**Records shown:**
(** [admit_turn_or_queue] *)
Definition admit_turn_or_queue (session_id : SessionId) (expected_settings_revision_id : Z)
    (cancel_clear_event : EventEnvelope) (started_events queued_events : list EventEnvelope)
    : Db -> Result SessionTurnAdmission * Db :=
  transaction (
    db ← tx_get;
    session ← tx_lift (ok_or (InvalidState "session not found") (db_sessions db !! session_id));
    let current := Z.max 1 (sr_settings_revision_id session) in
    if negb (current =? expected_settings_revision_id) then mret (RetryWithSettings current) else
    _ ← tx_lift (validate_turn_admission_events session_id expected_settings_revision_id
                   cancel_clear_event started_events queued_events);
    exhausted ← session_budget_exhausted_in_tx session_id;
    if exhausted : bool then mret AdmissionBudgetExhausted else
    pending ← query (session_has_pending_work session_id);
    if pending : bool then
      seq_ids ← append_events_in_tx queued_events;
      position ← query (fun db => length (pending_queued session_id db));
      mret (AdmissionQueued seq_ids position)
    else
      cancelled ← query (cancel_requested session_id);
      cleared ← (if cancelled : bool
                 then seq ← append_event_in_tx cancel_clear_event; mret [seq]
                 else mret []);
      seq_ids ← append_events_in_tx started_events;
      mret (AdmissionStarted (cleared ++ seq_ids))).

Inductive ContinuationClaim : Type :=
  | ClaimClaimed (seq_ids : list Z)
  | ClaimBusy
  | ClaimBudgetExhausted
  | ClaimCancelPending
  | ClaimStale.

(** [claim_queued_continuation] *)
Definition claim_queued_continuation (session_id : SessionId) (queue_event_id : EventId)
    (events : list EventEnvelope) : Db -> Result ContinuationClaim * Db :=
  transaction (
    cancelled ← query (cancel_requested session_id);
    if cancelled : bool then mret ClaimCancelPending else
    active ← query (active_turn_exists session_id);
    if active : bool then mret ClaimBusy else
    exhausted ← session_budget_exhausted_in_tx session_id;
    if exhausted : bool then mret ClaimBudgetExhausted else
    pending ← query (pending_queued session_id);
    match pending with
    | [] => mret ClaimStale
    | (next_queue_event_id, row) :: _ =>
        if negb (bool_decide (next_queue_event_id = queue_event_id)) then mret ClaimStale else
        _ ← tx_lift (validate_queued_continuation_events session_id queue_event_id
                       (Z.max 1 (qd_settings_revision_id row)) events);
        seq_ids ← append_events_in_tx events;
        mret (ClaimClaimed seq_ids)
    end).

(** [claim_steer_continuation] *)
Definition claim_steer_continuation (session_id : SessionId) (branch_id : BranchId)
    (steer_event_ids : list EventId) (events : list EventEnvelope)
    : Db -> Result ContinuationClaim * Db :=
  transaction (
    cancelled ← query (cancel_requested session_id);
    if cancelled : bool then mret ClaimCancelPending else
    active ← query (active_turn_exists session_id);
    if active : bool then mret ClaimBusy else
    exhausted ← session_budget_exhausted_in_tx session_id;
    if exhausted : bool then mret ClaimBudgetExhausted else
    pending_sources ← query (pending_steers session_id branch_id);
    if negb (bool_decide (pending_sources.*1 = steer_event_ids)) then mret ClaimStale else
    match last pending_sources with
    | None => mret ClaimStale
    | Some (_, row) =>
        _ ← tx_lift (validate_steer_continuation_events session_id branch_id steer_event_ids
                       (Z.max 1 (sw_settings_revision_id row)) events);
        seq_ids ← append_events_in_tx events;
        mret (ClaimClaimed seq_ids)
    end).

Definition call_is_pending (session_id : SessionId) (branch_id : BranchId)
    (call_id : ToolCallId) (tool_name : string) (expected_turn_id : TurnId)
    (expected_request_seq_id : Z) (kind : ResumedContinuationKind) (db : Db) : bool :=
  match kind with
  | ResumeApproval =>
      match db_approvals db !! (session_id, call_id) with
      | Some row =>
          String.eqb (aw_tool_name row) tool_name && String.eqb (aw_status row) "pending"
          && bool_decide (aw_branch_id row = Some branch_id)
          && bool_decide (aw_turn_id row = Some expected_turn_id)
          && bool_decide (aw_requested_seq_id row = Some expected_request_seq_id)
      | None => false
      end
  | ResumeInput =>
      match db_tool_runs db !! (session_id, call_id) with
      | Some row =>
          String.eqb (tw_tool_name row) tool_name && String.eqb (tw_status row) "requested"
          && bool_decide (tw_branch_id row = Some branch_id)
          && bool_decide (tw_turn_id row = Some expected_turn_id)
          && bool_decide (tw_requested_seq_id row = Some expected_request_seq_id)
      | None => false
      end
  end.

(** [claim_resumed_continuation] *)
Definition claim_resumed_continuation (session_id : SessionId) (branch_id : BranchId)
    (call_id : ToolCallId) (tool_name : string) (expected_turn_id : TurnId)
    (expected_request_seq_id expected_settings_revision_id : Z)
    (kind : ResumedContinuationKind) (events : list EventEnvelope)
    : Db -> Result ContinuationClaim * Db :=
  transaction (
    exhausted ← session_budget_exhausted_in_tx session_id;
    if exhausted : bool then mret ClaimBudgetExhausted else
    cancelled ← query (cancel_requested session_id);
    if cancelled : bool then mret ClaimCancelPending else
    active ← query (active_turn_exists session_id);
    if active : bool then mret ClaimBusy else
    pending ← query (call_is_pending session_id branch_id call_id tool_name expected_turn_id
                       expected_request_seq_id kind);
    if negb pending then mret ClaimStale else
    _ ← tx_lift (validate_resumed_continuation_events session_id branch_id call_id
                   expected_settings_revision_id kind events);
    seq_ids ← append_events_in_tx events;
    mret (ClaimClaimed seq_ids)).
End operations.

==

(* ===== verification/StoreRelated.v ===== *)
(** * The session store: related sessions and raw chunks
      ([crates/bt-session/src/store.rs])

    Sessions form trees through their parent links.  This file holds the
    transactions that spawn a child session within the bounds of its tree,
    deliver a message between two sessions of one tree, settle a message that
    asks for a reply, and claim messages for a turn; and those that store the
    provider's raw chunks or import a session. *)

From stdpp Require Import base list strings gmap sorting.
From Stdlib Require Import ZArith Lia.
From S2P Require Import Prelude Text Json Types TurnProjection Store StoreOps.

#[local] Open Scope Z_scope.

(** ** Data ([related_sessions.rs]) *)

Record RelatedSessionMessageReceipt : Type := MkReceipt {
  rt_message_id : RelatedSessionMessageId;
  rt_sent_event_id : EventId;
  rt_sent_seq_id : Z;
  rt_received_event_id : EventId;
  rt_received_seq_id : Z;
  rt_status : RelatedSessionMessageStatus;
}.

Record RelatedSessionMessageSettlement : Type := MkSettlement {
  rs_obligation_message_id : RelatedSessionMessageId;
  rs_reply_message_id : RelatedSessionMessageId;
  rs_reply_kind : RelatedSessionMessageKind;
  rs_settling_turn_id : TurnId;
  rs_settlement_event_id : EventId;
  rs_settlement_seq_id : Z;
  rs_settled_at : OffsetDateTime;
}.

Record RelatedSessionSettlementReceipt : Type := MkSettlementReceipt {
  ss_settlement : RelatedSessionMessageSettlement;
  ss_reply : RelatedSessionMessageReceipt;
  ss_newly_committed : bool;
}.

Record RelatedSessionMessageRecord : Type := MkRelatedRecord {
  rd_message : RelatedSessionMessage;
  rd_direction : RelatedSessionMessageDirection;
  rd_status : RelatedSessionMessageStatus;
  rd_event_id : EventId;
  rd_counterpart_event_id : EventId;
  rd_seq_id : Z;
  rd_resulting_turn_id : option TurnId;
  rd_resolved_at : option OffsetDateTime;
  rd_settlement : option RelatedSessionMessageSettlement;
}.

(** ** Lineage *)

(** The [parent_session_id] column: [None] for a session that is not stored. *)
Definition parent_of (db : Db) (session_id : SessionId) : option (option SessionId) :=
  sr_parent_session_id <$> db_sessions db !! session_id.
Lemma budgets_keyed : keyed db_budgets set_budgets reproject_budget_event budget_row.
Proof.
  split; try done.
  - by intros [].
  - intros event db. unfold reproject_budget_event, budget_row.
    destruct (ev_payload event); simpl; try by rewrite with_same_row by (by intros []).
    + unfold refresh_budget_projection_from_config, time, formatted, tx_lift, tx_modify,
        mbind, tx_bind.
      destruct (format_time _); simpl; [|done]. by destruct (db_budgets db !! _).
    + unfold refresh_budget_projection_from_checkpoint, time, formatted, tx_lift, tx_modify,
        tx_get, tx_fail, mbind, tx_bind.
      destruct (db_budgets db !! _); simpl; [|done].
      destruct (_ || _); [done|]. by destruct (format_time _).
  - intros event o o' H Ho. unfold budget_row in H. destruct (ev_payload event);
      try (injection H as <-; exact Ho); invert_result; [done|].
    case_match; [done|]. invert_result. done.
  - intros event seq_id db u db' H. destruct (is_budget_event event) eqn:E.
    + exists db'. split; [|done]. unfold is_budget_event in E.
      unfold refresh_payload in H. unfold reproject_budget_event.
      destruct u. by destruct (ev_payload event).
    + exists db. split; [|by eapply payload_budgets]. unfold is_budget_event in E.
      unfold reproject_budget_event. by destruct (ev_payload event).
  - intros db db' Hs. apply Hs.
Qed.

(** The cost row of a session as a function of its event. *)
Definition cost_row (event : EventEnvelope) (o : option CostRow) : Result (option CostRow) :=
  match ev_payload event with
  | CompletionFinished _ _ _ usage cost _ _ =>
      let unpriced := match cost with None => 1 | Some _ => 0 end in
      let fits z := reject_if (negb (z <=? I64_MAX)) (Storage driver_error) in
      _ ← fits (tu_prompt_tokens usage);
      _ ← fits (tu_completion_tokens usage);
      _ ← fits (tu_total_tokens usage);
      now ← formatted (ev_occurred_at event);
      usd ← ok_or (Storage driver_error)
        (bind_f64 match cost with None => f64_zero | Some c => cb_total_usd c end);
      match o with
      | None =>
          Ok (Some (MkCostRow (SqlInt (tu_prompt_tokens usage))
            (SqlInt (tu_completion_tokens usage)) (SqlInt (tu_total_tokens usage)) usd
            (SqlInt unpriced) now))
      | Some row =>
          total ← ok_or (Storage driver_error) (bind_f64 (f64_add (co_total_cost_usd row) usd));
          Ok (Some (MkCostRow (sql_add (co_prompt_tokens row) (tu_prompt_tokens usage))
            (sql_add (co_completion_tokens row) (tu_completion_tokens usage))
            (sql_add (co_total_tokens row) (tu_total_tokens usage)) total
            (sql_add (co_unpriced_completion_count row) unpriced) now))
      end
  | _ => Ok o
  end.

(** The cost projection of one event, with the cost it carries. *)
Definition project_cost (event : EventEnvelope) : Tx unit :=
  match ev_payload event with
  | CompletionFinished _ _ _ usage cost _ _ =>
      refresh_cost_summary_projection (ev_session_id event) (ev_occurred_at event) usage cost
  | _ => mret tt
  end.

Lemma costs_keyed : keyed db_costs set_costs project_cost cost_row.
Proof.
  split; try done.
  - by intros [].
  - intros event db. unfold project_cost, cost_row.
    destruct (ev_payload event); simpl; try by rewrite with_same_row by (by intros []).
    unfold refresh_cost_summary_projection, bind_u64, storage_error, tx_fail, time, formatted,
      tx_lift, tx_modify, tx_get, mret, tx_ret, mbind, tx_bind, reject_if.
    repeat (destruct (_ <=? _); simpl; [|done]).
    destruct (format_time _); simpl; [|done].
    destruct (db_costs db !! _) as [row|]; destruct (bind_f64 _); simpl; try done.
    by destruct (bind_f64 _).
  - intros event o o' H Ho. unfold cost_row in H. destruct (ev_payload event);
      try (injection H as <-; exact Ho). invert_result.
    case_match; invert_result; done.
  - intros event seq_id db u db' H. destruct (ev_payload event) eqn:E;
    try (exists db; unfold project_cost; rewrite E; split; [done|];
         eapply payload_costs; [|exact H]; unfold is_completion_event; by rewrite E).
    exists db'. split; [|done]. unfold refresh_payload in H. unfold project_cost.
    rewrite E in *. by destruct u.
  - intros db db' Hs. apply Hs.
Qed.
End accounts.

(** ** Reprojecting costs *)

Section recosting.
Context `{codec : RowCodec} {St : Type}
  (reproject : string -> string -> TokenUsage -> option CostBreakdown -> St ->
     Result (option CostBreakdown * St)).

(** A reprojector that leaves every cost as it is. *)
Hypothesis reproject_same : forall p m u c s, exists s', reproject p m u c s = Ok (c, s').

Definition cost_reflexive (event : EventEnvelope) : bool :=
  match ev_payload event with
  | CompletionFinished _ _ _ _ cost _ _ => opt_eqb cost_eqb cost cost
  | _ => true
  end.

**Instructions to follow:** Go through the material above and output exactly the lines from the one containing "deliver a message" through the one containing "rt_received_seq_id : Z;".

**Written solution:**
    deliver a message between two sessions of one tree, settle a message that
    asks for a reply, and claim messages for a turn; and those that store the
    provider's raw chunks or import a session. *)

From stdpp Require Import base list strings gmap sorting.
From Stdlib Require Import ZArith Lia.
From S2P Require Import Prelude Text Json Types TurnProjection Store StoreOps.

#[local] Open Scope Z_scope.

(** ** Data ([related_sessions.rs]) *)

Record RelatedSessionMessageReceipt : Type := MkReceipt {
  rt_message_id : RelatedSessionMessageId;
  rt_sent_event_id : EventId;
  rt_sent_seq_id : Z;
  rt_received_event_id : EventId;
  rt_received_seq_id : Z;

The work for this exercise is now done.